Peygamberlere karşı çıkan gruplardan bazılarını ifade etmek için kullanılan bir Kur’an tabiri.

Sözlükte “dolmak, doldurmak; yardım etmek, danışmak” mânalarına gelen mel’ kökünden türemiş bir isim olan mele’ kelimesi “bir görüş ve bir inanç etrafında bir araya gelen topluluk, toplumun ileri gelenleri, seçkinler, fikir danışılan ve görüşleri alınan kimseler” anlamına gelmektedir (Râgıb el-İsfahânî, el-Müfredât, “mlǿe” md.; Lisânü’l-ǾArab, “mlǿe” md.). Fahreddin er-Râzî, Kur’ân-ı Kerîm’de mele’in, kendilerini peygamberlerin karşısına koyan seçkin kimseleri ifade ettiğini, bunların topluluk içinde en önde yer almaları, heybetli görünüşleriyle göz doldurmaları sebebiyle bu şekilde adlandırıldığını belirtir (Mefâtîĥu’l-ġayb, VI, 170). Kur’an’da aynı zamanda fikir danışılan kimseleri ifade eden mele’ kelimesi, çoğu Hz. Mûsâ ve Firavun’dan bahseden âyetlerde olmak üzere özellikle peygamber kıssalarında otuz yerde geçmekte (M. F. Abdülbâkī, el-MuǾcem, “mlǿe” md.) hadislerde de kelimenin aynı anlamlarda yer aldığı görülmektedir (bk.
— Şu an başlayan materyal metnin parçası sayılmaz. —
(** The digits of a decimal literal; a single underscore may separate
    two digits. [prev] tells whether the previous character was a digit. *)
Fixpoint parse_digits (s : list ascii) (acc : Z) (prev : bool) : option Z :=
  match s with
  | [] => if prev then Some acc else None
  | c :: s' =>
      match digit_value c with
      | Some d => parse_digits s' (10 * acc + d) true
      | None =>
          if (nat_of_ascii c =? 95)%nat && prev then parse_digits s' acc false
          else None
      end
  end.

(** [int(s)] for a string, base 10: [None] stands for [ValueError].
    (The Python of the repository's time puts no limit on the number of
    digits.) *)
Definition int_of_str (s : string) : option Z :=
  match strip_with Py_ISSPACE (list_ascii_of_string s) with
  | c :: s' =>
      if (nat_of_ascii c =? 45)%nat then Z.opp <$> parse_digits s' 0 false
      else if (nat_of_ascii c =? 43)%nat then parse_digits s' 0 false
      else parse_digits (c :: s') 0 false
  | [] => None
  end.

(** [int(v)] *)
Definition py_int (v : pyval) : result Z :=
  match v with
  | PyNone => Raise TypeError
  | PyStr s => match int_of_str s with Some n => Ok n | None => Raise ValueError end
  | PyInt n => Ok n
  end.

(** Truth value of an optional integer or string argument ([if year],
    [if tag_slug]): [None], [0] and the empty string are false. *)
Definition truthy_int (v : option Z) : bool :=
  match v with
  | Some n => negb (n =? 0)
  | None => false
  end.

Definition truthy_str (v : option string) : bool :=
  match v with
  | Some s => negb (String.eqb s "")
  | None => false
  end.

(** ** Requests and responses *)

(** [QueryDict]: the key/value pairs in the order they were sent. *)
Definition QueryDict := list (string * string).

(** [key in d] *)
Definition QueryDict_contains (key : string) (d : QueryDict) : bool :=
  bool_decide (key ∈ d.*1).

(** [d.get(key)]: the last value sent for the key. *)
Definition QueryDict_get (key : string) (d : QueryDict) : option string :=
  last (filter (λ kv, kv.1 = key) d).*2.

Record HttpRequest := mk_HttpRequest {
  method : string;
  GET : QueryDict;
  POST : QueryDict;
  HTTP_X_REQUESTED_WITH : option string
}.

(** [request.is_ajax()] *)
Definition is_ajax (request : HttpRequest) : bool :=
  bool_decide (HTTP_X_REQUESTED_WITH request = Some "XMLHttpRequest").

(** [get_object_or_404]: [QuerySet.get] on the matching rows. *)
Definition get_object_or_404 {A} (model : string) (matching : list A) : result A :=
  match matching with
  | [] => Raise (Http404 ("No " ++ model ++ " matches the given query."))
  | [x] => Ok x
  | _ => Raise MultipleObjectsReturned
  end.

(** ** forms.py *)

Definition has_null (s : string) : bool :=
  bool_decide (zero ∈ list_ascii_of_string s).

(** [forms.CharField.clean] with [required=True] and [strip=True]: the
    stripped value, or [None] for a [ValidationError] (empty value, value
    longer than [max_length], null character). *)
Definition CharField_clean (max_length : option nat) (value : option string)
    : option string :=
  let value := strip (default "" value) in
  if String.eqb value "" then None
  else if has_null value then None
  else match max_length with
       | Some n => if (String.length value <=? n)%nat then Some value else None
       | None => Some value
       end.

(** [SearchForm]: unbound ([SearchForm()]) or bound to the request data. *)
Record SearchForm := mk_SearchForm {
  SearchForm_data : option QueryDict
}.

Definition SearchForm_clean (form : SearchForm) : option string :=
  data ← SearchForm_data form;
  CharField_clean None (QueryDict_get "query" data).

Definition SearchForm_is_valid (form : SearchForm) : bool :=
  bool_decide (is_Some (SearchForm_clean form)).

(** [form.cleaned_data["query"]] of a valid form *)
Definition SearchForm_cleaned_query (form : SearchForm) : string :=
  default "" (SearchForm_clean form).

(** [CommentForm]: the data it is bound to, if any, and its [post]. *)
Record CommentForm := mk_CommentForm {
  CommentForm_data : option QueryDict;
  CommentForm_post : option Post
}.

Section forms.
(** [django.core.validators.validate_email] *)
Context (validate_email : string → bool).
(** * consolidate_docs: a shallow embedding of scripts/consolidate_docs.py

    The script renames the category directories of a documentation
    container, classifies every markdown entry found under [docs/], moves
    it into the directory of its category and prunes the directories the
    moves left empty.

    A Python [str] is modelled by the [string] of the bytes of its UTF-8
    encoding.  The script compares lower-cased names with ASCII strings
    only, and [str.lower] is modelled as far as such a comparison can
    tell: on the ASCII letters and on the two other code points whose
    lower case has an ASCII letter in it.  The file system is a finite
    tree; [pathlib], [os] and [shutil] calls are modelled by their POSIX
    behaviour on that tree. *)

From Stdlib Require Import List String Ascii Arith Lia Bool ZArith.
From Stdlib Require Import DecimalString DecimalNat Permutation Sorted.
Import ListNotations.
Local Open Scope string_scope.
Local Open Scope list_scope.

(** ** Strings *)

Module Str.

(** [c.lower()] on one character. *)
Definition lower_ascii (c : ascii) : ascii :=
  let n := nat_of_ascii c in
  if ((65 <=? n)%nat && (n <=? 90)%nat)%bool then ascii_of_nat (n + 32) else c.

(** [s.lower()], on the UTF-8 bytes of [s].  The ASCII letters are
    lower-cased; U+212A (KELVIN SIGN, bytes 226 132 170) becomes ["k"] and
    U+0130 (bytes 196 176) becomes ["i"] followed by U+0307 (bytes 204
    135): these are the only code points outside ASCII whose lower case
    holds an ASCII character.  Every other character outside ASCII is left
    as it is: Python maps it to characters outside ASCII again, which no
    test against an ASCII string tells apart. *)
Fixpoint lower (s : string) : string :=
  match s with
  | EmptyString => EmptyString
  | String c s1 =>
      match s1 with
      | EmptyString => String (lower_ascii c) EmptyString
      | String c1 s2 =>
          if (Ascii.eqb c "196" && Ascii.eqb c1 "176")%bool then
            String "i" (String "204" (String "135" (lower s2)))
          else
            match s2 with
            | EmptyString => String (lower_ascii c) (lower s1)
            | String c2 s3 =>
                if (Ascii.eqb c "226" && Ascii.eqb c1 "132"
                    && Ascii.eqb c2 "170")%bool
                then String "k" (lower s3)
                else String (lower_ascii c) (lower s1)
            end
      end
  end.

(** [len(s)]: the number of code points of [s], which is the number of
    bytes of its UTF-8 encoding that do not continue a character. *)
Definition continues (c : ascii) : bool :=
  let n := nat_of_ascii c in ((128 <=? n)%nat && (n <? 192)%nat)%bool.

Fixpoint len (s : string) : nat :=
  match s with
  | EmptyString => 0
  | String c s' => (if continues c then 0 else 1) + len s'
  end.

(** [k in s]: [k] occurs in [s] as a contiguous substring. *)
Fixpoint contains (s k : string) : bool :=
  match s with
  | EmptyString => String.prefix k EmptyString
  | String _ s' => String.prefix k s || contains s' k
  end.

(** [s.rfind(c)], with [-1] when [c] does not occur. *)
Fixpoint rfind (c : ascii) (s : string) : Z :=
  match s with
  | EmptyString => (-1)%Z
  | String d s' =>
      let i := rfind c s' in
      if (0 <=? i)%Z then (i + 1)%Z
      else if Ascii.eqb d c then 0%Z else (-1)%Z
  end.

(** [s[:i]] and [s[i:]] for [0 <= i]. *)
Definition take (i : Z) (s : string) : string :=
  String.substring 0 (Z.to_nat i) s.

Definition drop (i : Z) (s : string) : string :=
  String.substring (Z.to_nat i) (String.length s - Z.to_nat i) s.

(** [str(k)] for a non-negative [int]. *)
Definition of_nat (k : nat) : string :=
  NilEmpty.string_of_uint (Nat.to_uint k).

(** [fnmatch] restricted to the patterns the script uses: literal
    characters and [*], which matches any run of characters. *)
Fixpoint fnmatch (pat name : string) : bool :=
  match pat with
  | EmptyString => String.eqb name EmptyString
  | String c pat' =>
      if Ascii.eqb c "*"%char then
        (fix star (s : string) : bool :=
           fnmatch pat' s ||
           match s with
           | EmptyString => false
           | String _ s' => star s'
           end) name
      else
        match name with
        | EmptyString => false
        | String d name' => Ascii.eqb c d && fnmatch pat' name'
        end
  end.

End Str.

(** ** Paths

    A path is the list of its components below the repository root
    ([root_dir] in [main]). *)

Definition path := list string.

Module PurePath.

(** [p.name]: the last component, [''] for the empty path. *)
Definition name (p : path) : string := last p EmptyString.

(** [p.parent]. *)
Definition parent (p : path) : path := removelast p.

(** [p.suffix]: the part of the name from its last dot, when that dot is
    neither the first nor the last character. *)
Definition suffix (p : path) : string :=
  let nm := name p in
  let i := Str.rfind "."%char nm in
  if ((0 <? i) && (i <? Z.of_nat (String.length nm) - 1))%Z
  then Str.drop i nm else EmptyString.

(** [p.stem]. *)
Definition stem (p : path) : string :=
  let nm := name p in
  let i := Str.rfind "."%char nm in
  if ((0 <? i) && (i <? Z.of_nat (String.length nm) - 1))%Z
  then Str.take i nm else nm.

(** [p.relative_to(base)]: [None] stands for the [ValueError] raised when
    [p] does not lie under [base]. *)
Fixpoint relative_to (p base : path) {struct base} : option path :=
  match base with
  | [] => Some p
  | b :: base' =>
      match p with
      | [] => None
      | x :: p' => if String.eqb x b then relative_to p' base' else None
      end
  end.

(** [str(p)], components joined by the separator. *)
Definition str (p : path) : string := String.concat "/" p.

End PurePath.

(** ** Category registry *)

(** [SUBDIR_MAPPINGS], in insertion order. *)
Definition SUBDIR_MAPPINGS : list (string * string) :=
  [ ("01_GETTING_STARTED", "╔═══ GETTING_STARTED ═══╗");
    ("02_ARCHITECTURE", "╠═══ ARCHITECTURE ═══╣");
    ("03_DEVELOPMENT", "╠═══ DEVELOPMENT ═══╣");
    ("04_DEPLOYMENT", "╠═══ DEPLOYMENT ═══╣");
    ("05_SECURITY", "╠═══ SECURITY ═══╣");
    ("06_API_REFERENCE", "╠═══ API_REFERENCE ═══╣");
    ("07_SERVICES", "╠═══ SERVICES ═══╣");
    ("08_TESTING", "╠═══ TESTING ═══╣");
    ("09_AUDITS_AND_REPORTS", "╠═══ AUDITS_AND_REPORTS ═══╣");
    ("10_GUIDES_AND_TUTORIALS", "╠═══ GUIDES_AND_TUTORIALS ═══╣");
    ("11_MIGRATION_GUIDES", "╠═══ MIGRATION_GUIDES ═══╣");
    ("12_REFERENCE", "╚═══ REFERENCE ═══╝") ].

(** [d[key]]: [None] stands for [KeyError]. *)
Fixpoint getitem (d : list (string * string)) (key : string) : option string :=
  match d with
  | [] => None
  | (k, v) :: d' => if String.eqb k key then Some v else getitem d' key
  end.

(** The decorated directory names, the values of [SUBDIR_MAPPINGS]. *)
Definition category_names : list string := map snd SUBDIR_MAPPINGS.

(** ** Classifier *)

(** [map_file_to_category(file_path, docs_dir)]; [None] stands for an
    exception ([ValueError] from [relative_to], [KeyError] from the table). *)
Definition map_file_to_category (file_path docs_dir : path) : option string :=
  match PurePath.relative_to file_path docs_dir with
  | None => None
  | Some relative_path =>
      let dir_name := Str.lower (PurePath.name (PurePath.parent relative_path)) in
      let file_name := Str.lower (PurePath.name relative_path) in
      let has := Str.contains file_name in
      if String.eqb dir_name "." || String.eqb dir_name "" then
        if has "getting_started" || has "setup" || has "environment" then
          getitem SUBDIR_MAPPINGS "01_GETTING_STARTED"
        else if has "architecture" then
          getitem SUBDIR_MAPPINGS "02_ARCHITECTURE"
        else if has "development" || has "build" || has "storybook" || has "wiki" then
          getitem SUBDIR_MAPPINGS "03_DEVELOPMENT"
        else if has "deployment" then
          getitem SUBDIR_MAPPINGS "04_DEPLOYMENT"
        else if has "security" then
          getitem SUBDIR_MAPPINGS "05_SECURITY"
        else if has "api" then
          getitem SUBDIR_MAPPINGS "06_API_REFERENCE"
        else if has "service" then
          getitem SUBDIR_MAPPINGS "07_SERVICES"
        else if has "test" then
          getitem SUBDIR_MAPPINGS "08_TESTING"
        else if has "audit" || has "cache" || has "dead_code" then
          getitem SUBDIR_MAPPINGS "09_AUDITS_AND_REPORTS"
        else if has "guide" || has "resend" || has "auto_config" then
          getitem SUBDIR_MAPPINGS "10_GUIDES_AND_TUTORIALS"
        else if has "migration" then
          getitem SUBDIR_MAPPINGS "11_MIGRATION_GUIDES"
        else if has "product" || has "reference" || has "scrollbar"
                || has "analytics" || has "cloudflare" || has "chat" then
          getitem SUBDIR_MAPPINGS "12_REFERENCE"
        else
          getitem SUBDIR_MAPPINGS "12_REFERENCE"
      else if String.eqb dir_name "getting-started" then
        getitem SUBDIR_MAPPINGS "01_GETTING_STARTED"
      else if String.eqb dir_name "architecture" then
        getitem SUBDIR_MAPPINGS "02_ARCHITECTURE"
      else if String.eqb dir_name "development" then
        getitem SUBDIR_MAPPINGS "03_DEVELOPMENT"
      else if String.eqb dir_name "deployment" then
        getitem SUBDIR_MAPPINGS "04_DEPLOYMENT"
      else if String.eqb dir_name "security" then
        getitem SUBDIR_MAPPINGS "05_SECURITY"
      else if String.eqb dir_name "api" then
        getitem SUBDIR_MAPPINGS "06_API_REFERENCE"
      else if String.eqb dir_name "services" then
        getitem SUBDIR_MAPPINGS "07_SERVICES"
      else if String.eqb dir_name "guides" then
        getitem SUBDIR_MAPPINGS "10_GUIDES_AND_TUTORIALS"
      else if String.eqb dir_name "reference" then
        getitem SUBDIR_MAPPINGS "12_REFERENCE"
      else
        getitem SUBDIR_MAPPINGS "12_REFERENCE"
  end.

(** ** File system

    A finite tree of directories and regular files.  A directory keeps its
    entries in listing order ([os.scandir] order); a well-formed directory
    has no two entries of one name. *)

#[local] Set Warnings "-register-all".

Inductive node : Type :=
| File (data : string)
| Dir (entries : list (string * node)).

(** What [os.stat] tells about a path: a regular file (with its content, so
    that a replaced file is visible) or a directory. *)
Inductive kind : Type :=
| KFile (data : string)
| KDir.

Inductive errno : Type :=
| ENOENT | EEXIST | ENOTDIR | EISDIR | ENOTEMPTY | EINVAL | EBUSY.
Wensinck, el-MuǾcem, “mlǿe” md.). Kur’an’da mütref (refah yüzünden şımarıp azmış) (el-İsrâ 17/16), sâdât ve küberâ (liderler ve ileri gelenler) (el-Ahzâb 33/67) tabirleri de mele’ kavramına yakın mânalarda kullanılmıştır. Peygamber kıssalarının dışında iki âyette geçen “elmele’ü’l-a‘lâ” (yüce topluluk) ifadesi (es-Sâffât 37/8; Sâd 38/69) melekler âlemi olarak yorumlanmıştır.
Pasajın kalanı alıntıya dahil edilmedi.